So my apologies Mr C because I don't think I do it half as well as you. I tried pounding the table, leaning back, waving my arms and did my best impression so you should give me full marks for trying though.

Sunday, December 3, 2006

Big Box Mart

Very funny clip of how giant supermarkets deflate the local economy. While the context is American, this could well be on the minds of many Indians as the giant chains move into India.

Probably America with its 4% unemployment rate can afford to lose factory jobs. But India with rural unemployment closer to 25% can't.

http://www.jibjab.com/originals/originals/jibjab/movieid/122

Friday, December 1, 2006

Inter-cultural screw up

If the recent posts have been a little acidic, that is entirely due to the state of mind of yours truly. I have been busy working on a Japan project and the cultural nuances have driven me up the wall.

For one, hai doesn't mean yes. It's not a no, it's not a maybe, it's not a yes so what the hell is it? Well it's just a noise that is made to show that the words coming outta your mouth have reached the ear drum of the listening party. Nothing more. Anyone who assumes anything more is in for a rude shock.

And in Jap-nglish, every action has a however attached to it. Pronounced "Howaibal", this is used to qualify every single statement. For example, Tom is an excellent guy howaibal he's a serial rapist. This company makes very shitty products "howaibal" they are Iso 9001 certified. Chuck is the top scorer in the league "howaibal" he cannot hold a baseball bat. After you listen to several paragraphs of these "howaibals", everything dissolves into a giant mush of grey. No black and no white just black "howaibal" white.

A few weeks of this and I am wondering how do people make any decisions in such a completely "howaibal" society?

Ok, I need to go take a leak now "howaibal" I feel a giant turd coming.

PS: On a serious note, a shout out to R and P for the good news. Congratulations :-)
PPS: I just realized that two of my fav couples are P and R , R and P so just to clarify, the congratulations are for R and P.
PPPS: Ok so there are just too many Insead couples with the initials P, R. Mea Culpa, the congrats are for Pee Are and R.

Thursday, November 30, 2006

Everything in life fits in a 2x2 matrix

I have been thinking a lot recently (yes I do think-for those of you skeptics out there) of how business schools and their graduates are perceived.

For those of you who took Global Strategy and remember the 2x2 matrices, I have put down my thoughts in an easy-to-read format :-)

So every school sells their graduates as A- smart as a whip, team-players. The professors know that the students in their classes are not team-players-they are obnoxious as hell. But, they do hope that in-between the sexual orgies in the French chateaus and champagne drinking in class, these students develop some basic skills and are reasonably competent i.e. they are B.

What the outside world sees are straight C. Absolutely delusional losers who think they are top management material.
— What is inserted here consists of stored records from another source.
(** One probe or one remove of a device of the class, in some environment. *)
Inductive class_step {E} `{Env E} : ccat_class -> ccat_class -> Prop :=
  | step_probe func size (e e' : E) base r base' slot t :
      ccat_cdev_probe func base size e = (Ret (r, base', slot), t, e') ->
      class_step base base'
  | step_remove i c (e e' : E) base base' t :
      devices base !! i = Some c -> dev c <> 0 ->
      ccat_cdev_remove (Some i) base e = (Ret base', t, e') ->
      class_step base base'.

Section Life.
Context {E : Type} `{Env E}.

Lemma ccat_cdev_remove_spec base i c (e : E) :
  class_ok base -> devices base !! i = Some c -> dev c <> 0 ->
  wp (ccat_cdev_remove (Some i) base) e (fun base' t _ =>
    class_ok base' /\ devices base' = <[i := set_dev 0 c]> (devices base) /\
    instances base' = instances base - 1 /\
    calls t =
      [Kernel (CdevDel (Z.of_nat i)); Kernel (DeviceDestroy (cl_class base) (dev c))] ++
      if instances base =? 1
      then [Kernel (ClassDestroy (cl_class base));
            Kernel (UnregisterChrdevRegion (cl_dev base) (count base))]
      else []).
Proof.
  intros Hok Hi Hc. unfold ccat_cdev_remove. rewrite Hi.
  rewrite (proj2 (ok_slots _ Hok i c Hi Hc)). wp_run.
  unfold free_ccat_cdev. rewrite Hi, (proj2 (ok_slots _ Hok i c Hi Hc)). wp_run.
  eapply wp_mono; [apply ccat_class_exit_spec | done |]. intros b' t e' [-> Ht].
  wp_run. simpl. rewrite app_nil_r, Ht. split_and!; [|done..].
  by eapply (class_ok_free base base); eauto.
Qed.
PS: There are no "nice fools" in business school. Well maybe in the faculty-but those don't count do they?

Wednesday, November 29, 2006

Bio diesel start-up offers franchises for US$2 million

An amazing little start-up called Xenerga (www.xenerga.com) in the US is experimenting with an innovative business model for bio diesel and is getting a lot of press coverage.

With an investment of $1.95 million for a franchise, which mostly goes to facility construction and installation costs, franchisees are supplied with waste cooking oil to use as a feedstock, a 5-million-gallon-a-year plant and at least one customer lined up to purchase the fuel.
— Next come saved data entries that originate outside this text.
Lemma sram_fops_refine ops b pos f (e : E) :
  buffer_wf c b -> Forall op_ok ops -> models f pos e ->
  wp (sram_fops c ops b pos) e (fun '(rs, b', pos') _ e' =>
    exists f', file_steps (iosize c) ops f rs f' /\ models f' pos' e').
Proof.
  revert b pos f e. induction ops as [|op ops IH]; intros b pos f e Hb Hops Hm; cbn [sram_fops].
  { wp_run. eauto with ccat. }
  apply Forall_cons in Hops as [Hop Hops]. apply wp_bind.
  assert (Hstep : wp (sram_fop c op b pos) e (fun '(r, b', pos') _ e' =>
    buffer_wf c b' /\ exists f', file_step (iosize c) op f r f' /\ models f' pos' e')).
  { destruct op; [by apply sram_read_step | by apply sram_write_step |].
    eapply wp_conseq; [by apply sram_seek_step|]. by intros [[r b'] pos'] t e' [-> Hf]. }
  eapply wp_conseq; [exact Hstep|]. intros [[r b1] pos1] t1 e1 (Hb1 & f1 & Hs1 & Hm1).
  apply wp_bind. eapply wp_conseq; [by apply (IH b1 pos1 f1)|].
  intros [[rs b2] pos2] t2 e2 (f2 & Hs2 & Hm2). wp_run. eauto with ccat.
Qed.

End Refinement.

(** ** Whole sessions *)

Section Sessions.
Context {E : Type} `{Env E} (c : ccat_cdev).
Context `{!IoMem E (ioaddr c) (iosize c)} `{!UserMem E} `{!FileKernel E (ioaddr c) (iosize c)}.
Context (Hsize : 0 <= iosize c < 2 ^ 62).
Local Abbreviation sram := (im (ioaddr c) (iosize c)).

(** A session on an SRAM device is a session on a file of [iosize] bytes: every sequence of
    [read], [write] and [lseek] gives the results, delivers the bytes and leaves the contents that
    the abstract file gives, whatever the lengths and offsets, also past the end and when copying
    from or to the user fails; the device is free again afterwards, and an open that fails has no
    effect. *)
Lemma ccat_sram_session_refines i ops (e : E) :
  Forall op_ok ops ->
  wp (sram_session i c ops) e (fun '(r, c', rs) _ e' => c' = c /\
    ((r = - ENOMEM \/ r = - EBUSY /\ in_use c <> 1) /\ rs = [] /\ (forall a, sram e' a = sram e a) \/
     r = 0 /\ exists f', file_steps (iosize c) ops (SramFile (sram e) 0) rs f' /\
       forall a, sram e' a = contents f' a)).
Proof.
  intros Hops. unfold sram_session, ccat_cdev_open. apply wp_bind. simpl.
  assert (Hid : set_in_use (in_use c - 1 + 1) c = c) by (rewrite Z.sub_add; by destruct c).
  destruct (Z.eqb_spec (in_use c - 1) 0) as [Hu|Hu]; simpl; wp_run.
  2:{ split; [done|]. left. split_and!; [|done..]. right. split; [done | lia]. }
  apply wp_null; intros Hz; wp_run.
  { split; [done|]. left. split_and!; [by left | done |]. intros a. by rewrite fk_mem. }
  set (c1 := set_in_use (in_use c - 1) c). set (e1 := (ext _ e).2).
  eapply wp_conseq.
  { apply (sram_fops_refine c1 Hsize ops _ 0 (SramFile (sram e) 0) e1); [|done|].
    - unfold buffer_wf, zlen. simpl. rewrite length_replicate. lia.
    - split_and!; simpl; [|done|lia..]. intros a. by apply fk_mem. }
  intros [[rs b] pos] t e2 (f & Hs & Hm & _). unfold ccat_cdev_release. wp_run.
  split; [done|]. right. split; [done|]. exists f. split; [done|]. intros a.
  rewrite fk_mem by done. apply Hm.
Qed.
The plants are designed to be smaller in scale than typical biodiesel plants and serve only local markets, making them less expensive to operate. Only a two-person team consisting of a general manager and operator or driver is needed to run the plant, according to the company.

The first plant will open in Orlando in December and the company is planning on 40 more in the U.S.

You have to hand it to entrepreneurs-while big companies talk and talk about alternate sources of energy, here comes an amazing innovative idea out of a start-up.

India to look at FDI limits in retail

A day after Wal Mart announced its entry into a JV with Bharti, India's commerce ministry has announced that they would like to look at the deal-
http://economictimes.indiatimes.com/articleshow/624780.cms

With the leftists raising a big hue and cry over possible loss of employment and the huge impact on neighborhood stores, this was bound to happen. I only wish they don't push Wal Mart away completely.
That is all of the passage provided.